** YOUR OBJECTIVE **
Please copy exactly every line from the one that contains "walked en src -> to_visit es src ->" to the end of the data below, with both ends included and no other lines.

** MATERIAL FOR THE TASK **

········

(* ===== verification/RecoveryCorrect.v ===== *)
(** * A restart rebuilds the indexes

    The second recovery pass walks the id index the first pass left and refills
    the secondary indexes. Whatever the order of its buckets, it ends with
    indexes that describe exactly the live records, with the vectors replayed
    over a checkpoint that covers a prefix of the log or rebuilt in full. *)

From S2P Require Import Prelude Endian HashIndex SortedArray Record RecordCodec RecordRoundtrip RecordDecode StrTable ProbeTable Intern TimeIndex TagIndex UsageIndex EdgeIndex FactIndex Aead AeadCorrect Log LogCorrect LogFaults Floats Tenant CkptCrypt Store StoreCorrect Compaction CompactionCorrect StoreView WorkingBuffer Json Registry Lexical LexicalCorrect Engine Rebuild EngineIndexes EngineCorrect EngineRefines RebuildCorrect.

Local Notation "ix ⊩ m" := (describes ix m) (at level 70).

(** ** One record *)

(** What a step of the walk may change of the engine besides the indexes: the
    accounting, the queue and the merge table. *)
Record same_walk (en en' : Engine) : Prop := {
  sw_cfg : en_cfg en' = en_cfg en; sw_hash : db_hash (en_db en') = db_hash (en_db en); sw_log : db_log (en_db en') = db_log (en_db en);
  sw_config : db_config (en_db en') = db_config (en_db en); sw_next : db_next_id (en_db en') = db_next_id (en_db en);
  sw_file : db_index_file (en_db en') = db_index_file (en_db en)
}.

#[export] Instance same_walk_preorder : PreOrder same_walk.
Proof. split; [by split|]. intros a b c [] []. split; congruence. Qed.

Lemma supersede_note_same ok en a b : en_db (db_supersede_note ok en a b) = en_db en /\ en_ix (db_supersede_note ok en a b) = en_ix en /\ en_cfg (db_supersede_note ok en a b) = en_cfg en.
Proof. unfold db_supersede_note. destruct (_ || _); [done|]. destruct (_ <=? _)%nat; [done|]. by destruct (_ && _). Qed.

Lemma recover_edges_spec ok sup k en id rels :
  let en' := recover_edges ok sup k en id rels in
  en_db en' = en_db en /\ en_cfg en' = en_cfg en /\
  en_ix en' = set_edges (en_ix en) (add_edges ok (fun rl => target_live (db_hash (en_db en)) (rl_to rl)) k (ix_edges (en_ix en)) id rels).
Proof.
  cbn zeta. revert k en. induction rels as [|rl rels IH]; intros k en; cbn [recover_edges add_edges].
  { split; [done|]. split; [done|]. by destruct (en_ix en). }
  destruct (target_live (db_hash (en_db en)) (rl_to rl)) eqn:El.
  - specialize (IH (S k) (with_ix en (set_edges (en_ix en) (fst (edge_index_add (ok k) (ix_edges (en_ix en)) id (rl_to rl) (rl_kind rl)))))).
    destruct IH as (-> & -> & ->). done.
  - case_bool_decide; [|apply IH]. destruct (supersede_note_same (sup k) en (rl_to rl) id) as (E1 & E2 & E3).
    destruct (IH (S k) (db_supersede_note (sup k) en (rl_to rl) id)) as (-> & -> & ->). by rewrite E1, E2, E3.
Qed.

Section pass2.
Context `{AeadScheme}.

Lemma recover_record_spec io now sem k en e blen r :
  let en' := recover_record io now sem k en e blen r in
  same_walk en en' /\
  en_ix en' = index_add (bi_index io k) (fun rl => target_live (db_hash (en_db en)) (rl_to rl)) (en_ix en) r
    (ix_sem (en_ix en) ++ recover_vectors (ec_dims (en_cfg en)) sem e r).
Proof.
  unfold recover_record. cbn zeta.
  match goal with
  | |- context [recover_edges ?a ?b ?c ?d ?e ?f] =>
      destruct (recover_edges_spec a b c d e f) as (E1 & E2 & E3); set (en1 := recover_edges a b c d e f) in *
  end.
  set (en2 := match mr_derivation r with [] => en1 | _ => _ end).
  assert (en_db en2 = en_db en /\ en_cfg en2 = en_cfg en /\ en_ix en2 = en_ix en1) as (F1 & F2 & F3).
  { unfold en2. destruct (mr_derivation r); [by split_and!|]. destruct (recover_stands _ _ _); by split_and!. }
  clearbody en2. rewrite E3 in F3. clear E1 E2 E3 en1.
  cbn [with_ix en_db]. rewrite F1.
  destruct (if cfg_auth (db_config (en_db en)) then mr_agent_id r else None) as [ns|];
    cbn [with_ix with_db en_ix en_db en_cfg push_sem]; rewrite F2, F3; (split; [|done]); by split; cbn; rewrite ?F1.
Qed.

(** ** The vectors *)

(** What the walk has made of the vectors: those of the records seen, the
    checkpoint's for the rest. *)
Definition sem_over (base : gmap Z (list Z * Z * Z)) (src : gmap Z MemoryRecord) (cs : list SemCall) : Prop :=
  forall id, sem_contents cs !! id = match src !! id with Some r => vectors_of r | None => base !! id end.

(** Below the covered offset the checkpoint already holds the record's vectors;
    without one there is nothing. *)
Definition base_ok (base : gmap Z (list Z * Z * Z)) (sem : option Z) (e : HashEntry) (r : MemoryRecord) : Prop :=
  match sem with
  | Some covered => he_offset e < covered -> base !! mr_id r = vectors_of r
  | None => base !! mr_id r = None
  end.

Lemma sem_contents_app cs cs' : sem_contents (cs ++ cs') = foldl sem_step (sem_contents cs) cs'.
Proof. unfold sem_contents. by rewrite foldl_app. Qed.

Lemma recover_vectors_over base sem e r dims src cs :
  record_wf r -> rec_dims dims r -> base_ok base sem e r -> src !! mr_id r = None -> sem_over base src cs ->
  sem_over base (<[mr_id r := r]> src) (cs ++ recover_vectors dims sem e r).
Proof.
  intros W Hd Hb Hs Ho id. rewrite sem_contents_app. unfold recover_vectors. rewrite (vector_guard dims r W Hd).
  rewrite lookup_insert. specialize (Ho id). unfold base_ok, vectors_of in *.
  destruct sem as [covered|]; [destruct (Z.leb_spec covered (he_offset e)) as [Hle|Hlt]|];
    destruct (has_vectors r) eqn:Ev; cbn [andb foldl sem_step]; rewrite ?lookup_insert, ?lookup_delete;
    (case_decide as Ec; [subst id|done]); rewrite ?Hs in Ho; rewrite ?Ho, ?Ev; auto.
Qed.

(** ** The walk *)

Context (V : Vocab) (io : RebuildIo) (now : Z) (h : HashIndex) (lf : LogFile) (m : gmap Z MemoryRecord) (dims : Z)
  (sem : option Z) (base : gmap Z (list Z * Z * Z)).
Context (Hidx : forall k, index_io_ok (bi_index io k)) (Hfit : vocab_fits V) (Hvoc : forall id r, m !! id = Some r -> rec_vocab V r)
  (Hdims : forall id r, m !! id = Some r -> rec_dims dims r)
  (Hread : forall id e, hi_map h !! id = Some e -> he_deleted e = 0 ->
     exists p r, log_read (bi_rerr io) (bi_lalloc io) lf (he_offset e) = Some p /\ record_decode (bi_dalloc io) p = Some r /\
       m !! id = Some r /\ mr_id r = id /\ record_wf r /\ base_ok base sem e r)
  (Htarget : forall id, target_live h id = true <-> is_Some (m !! id)).

(** The indexes cover the records of [src], the vectors over [base]. *)
Record walked (en : Engine) (src : gmap Z MemoryRecord) : Prop := {
  wk_hash : db_hash (en_db en) = h; wk_log : db_log (en_db en) = lf; wk_dims : ec_dims (en_cfg en) = dims;
  wk_ix : exists cs, ix_between (mkIndexes (ix_time (en_ix en)) (ix_tags (en_ix en)) (ix_lex (en_ix en)) (ix_edges (en_ix en))
            (ix_facts (en_ix en)) (ix_usage (en_ix en)) cs) src m;
  wk_named : ix_named V (en_ix en);
  wk_sem : sem_over base src (ix_sem (en_ix en))
}.

(** The entries still to visit: those of the live records not in [src]. *)
Record to_visit (es : list HashEntry) (src : gmap Z MemoryRecord) : Prop := {
  tv_sub : forall id r, src !! id = Some r -> m !! id = Some r;
  tv_live : forall e, e ∈ es -> he_used e = true -> hi_map h !! he_id e = Some e /\ src !! he_id e = None;
  tv_nodup : NoDup (he_id <$> filter (fun e => he_used e = true) es);
  tv_cover : forall id, is_Some (m !! id) -> is_Some (src !! id) \/ exists e, e ∈ es /\ he_used e = true /\ he_deleted e = 0 /\ he_id e = id
}.

(** Calls that hold the vectors of [m]. *)
Lemma sem_canonical (s : gmap Z MemoryRecord) : exists cs : list SemCall, cs ⊩ s.
Proof.
  induction s as [|i r s Hi IH] using map_ind; [by exists []|]. destruct IH as [cs Hc].
  unfold describes, sem_describes in *. exists (cs ++ match vectors_of r with Some (v, n, d) => [SemAdd i v n d] | None => [] end).
  rewrite sem_contents_app, Hc, omap_insert. destruct (vectors_of r) as [[[v n] d]|]; cbn; [done|].
  rewrite delete_id; [done|]. by rewrite lookup_omap, Hi.
Qed.

Lemma visit_record k en src e p r :
  walked en src -> src !! mr_id r = None -> m !! mr_id r = Some r -> record_wf r -> base_ok base sem e r ->
  walked (recover_record io now sem k en e p r) (<[mr_id r := r]> src).
Proof.
  intros [Wh Wl Wd [cs Wi] Wn Ws] Hs Hm W Hb.
  destruct (recover_record_spec io now sem k en e p r) as [[S1 S2 S3 _ _ _] Ei]. cbn zeta in *.
  destruct (sem_canonical (<[mr_id r := r]> src)) as [cs' Hc].
  edestruct (index_add_spec V (bi_index io k) (fun rl => target_live h (rl_to rl)) _ src m r cs' (Hidx k) Hfit Wi) as [Hx Hn]; try done.
  { by eapply Hvoc. }
  split; [by rewrite S2|by rewrite S3|by rewrite S1| | |].
  - exists cs'. rewrite Ei, Wh. exact Hx.
  - rewrite Ei, Wh. exact Hn.
  - rewrite Ei, Wd. cbn [index_add ix_sem]. by apply recover_vectors_over; [|eapply Hdims| | |].
Qed.

Lemma to_visit_skip e es src :
  to_visit (e :: es) src -> (he_used e = true -> he_deleted e <> 0) -> to_visit es src.
Proof.
  intros [T1 T2 T3 T4] Hd. split; [done| | |].
  - intros x Hx. apply T2. by right.
  - rewrite filter_cons in T3. case_decide; [|done]. cbn [fmap list_fmap] in T3. by apply NoDup_cons in T3 as [_ T3].
  - intros id Hid. destruct (T4 id Hid) as [?|(x & Hx & Hu & Hd' & He)]; [by left|]. right.
    apply elem_of_cons in Hx as [->|Hx]; [by destruct (Hd Hu)|]. by exists x.
Qed.

Lemma to_visit_next e es src r :
  to_visit (e :: es) src -> he_used e = true -> mr_id r = he_id e -> m !! he_id e = Some r -> to_visit es (<[mr_id r := r]> src).
Proof.
  intros [T1 T2 T3 T4] Hu Hr Hm. rewrite Hr. rewrite filter_cons, decide_True in T3 by done. apply NoDup_cons in T3 as [T3 T3'].
  split; [| |done|].
  - intros id x. rewrite lookup_insert. case_decide; [subst; congruence|apply T1].
  - intros x Hx Hux. destruct (T2 x) as [? Hs]; [by right|done|]. split; [done|]. rewrite lookup_insert_ne; [done|].
    intros Heq. apply T3. rewrite Heq. apply list_elem_of_fmap. exists x. split; [done|]. by apply list_elem_of_filter.
  - intros id Hid. destruct (decide (he_id e = id)) as [->|Hne]; [left; by rewrite lookup_insert_eq|]. rewrite lookup_insert_ne by done.
    destruct (T4 id Hid) as [?|(x & Hx & Hux & Hd & He)]; [by left|]. right. apply elem_of_cons in Hx as [->|Hx]; [done|]. by exists x.
Qed.

Lemma pass2_loop_spec es k en src :
  walked en src -> to_visit es src ->
  walked (pass2_loop io now sem k en es) m /\ same_walk en (pass2_loop io now sem k en es).
Proof.
  revert k en src. induction es as [|e es IH]; intros k en src Hw Ht; cbn [pass2_loop].
  { assert (src = m) as ->; [|by split]. apply map_eq. intros id. destruct (src !! id) as [r|] eqn:Es.
    - symmetry. by apply (tv_sub _ _ Ht).
    - destruct (m !! id) eqn:Em; [|done]. destruct (tv_cover _ _ Ht id) as [[? ?]|(? & Hx & _)]; [done|congruence|by apply elem_of_nil in Hx]. }
  destruct (he_used e) eqn:Eu; cbn [negb orb].
  2: { apply (IH _ _ src); [done|]. eapply to_visit_skip; [done|congruence]. }
  destruct (Z.eqb_spec (he_deleted e) 0) as [Ed|Ed]; cbn [negb].
  2: { apply (IH _ _ src); [done|]. by eapply to_visit_skip. }
  destruct (tv_live _ _ Ht e (list_elem_of_here _ _) Eu) as [Hm Hs].
  destruct (Hread _ _ Hm Ed) as (p & r & Hl & Hdec & Hmr & Hid & W & Hb).
  rewrite (wk_log _ _ Hw), Hl, Hdec.
  destruct (IH (S k) (recover_record io now sem k en e (Z.of_nat (length p)) r) (<[mr_id r := r]> src)) as [H1 H2].
  - apply visit_record; try done; by rewrite Hid.
  - by eapply to_visit_next.
  - split; [done|]. etransitivity; [|exact H2]. apply recover_record_spec.
Qed.
End pass2.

········

** EXPECTED ANSWER **
  walked en src -> to_visit es src ->
  walked (pass2_loop io now sem k en es) m /\ same_walk en (pass2_loop io now sem k en es).
Proof.
  revert k en src. induction es as [|e es IH]; intros k en src Hw Ht; cbn [pass2_loop].
  { assert (src = m) as ->; [|by split]. apply map_eq. intros id. destruct (src !! id) as [r|] eqn:Es.
    - symmetry. by apply (tv_sub _ _ Ht).
    - destruct (m !! id) eqn:Em; [|done]. destruct (tv_cover _ _ Ht id) as [[? ?]|(? & Hx & _)]; [done|congruence|by apply elem_of_nil in Hx]. }
  destruct (he_used e) eqn:Eu; cbn [negb orb].
  2: { apply (IH _ _ src); [done|]. eapply to_visit_skip; [done|congruence]. }
  destruct (Z.eqb_spec (he_deleted e) 0) as [Ed|Ed]; cbn [negb].
  2: { apply (IH _ _ src); [done|]. by eapply to_visit_skip. }
  destruct (tv_live _ _ Ht e (list_elem_of_here _ _) Eu) as [Hm Hs].
  destruct (Hread _ _ Hm Ed) as (p & r & Hl & Hdec & Hmr & Hid & W & Hb).
  rewrite (wk_log _ _ Hw), Hl, Hdec.
  destruct (IH (S k) (recover_record io now sem k en e (Z.of_nat (length p)) r) (<[mr_id r := r]> src)) as [H1 H2].
  - apply visit_record; try done; by rewrite Hid.
  - by eapply to_visit_next.
  - split; [done|]. etransitivity; [|exact H2]. apply recover_record_spec.
Qed.
End pass2.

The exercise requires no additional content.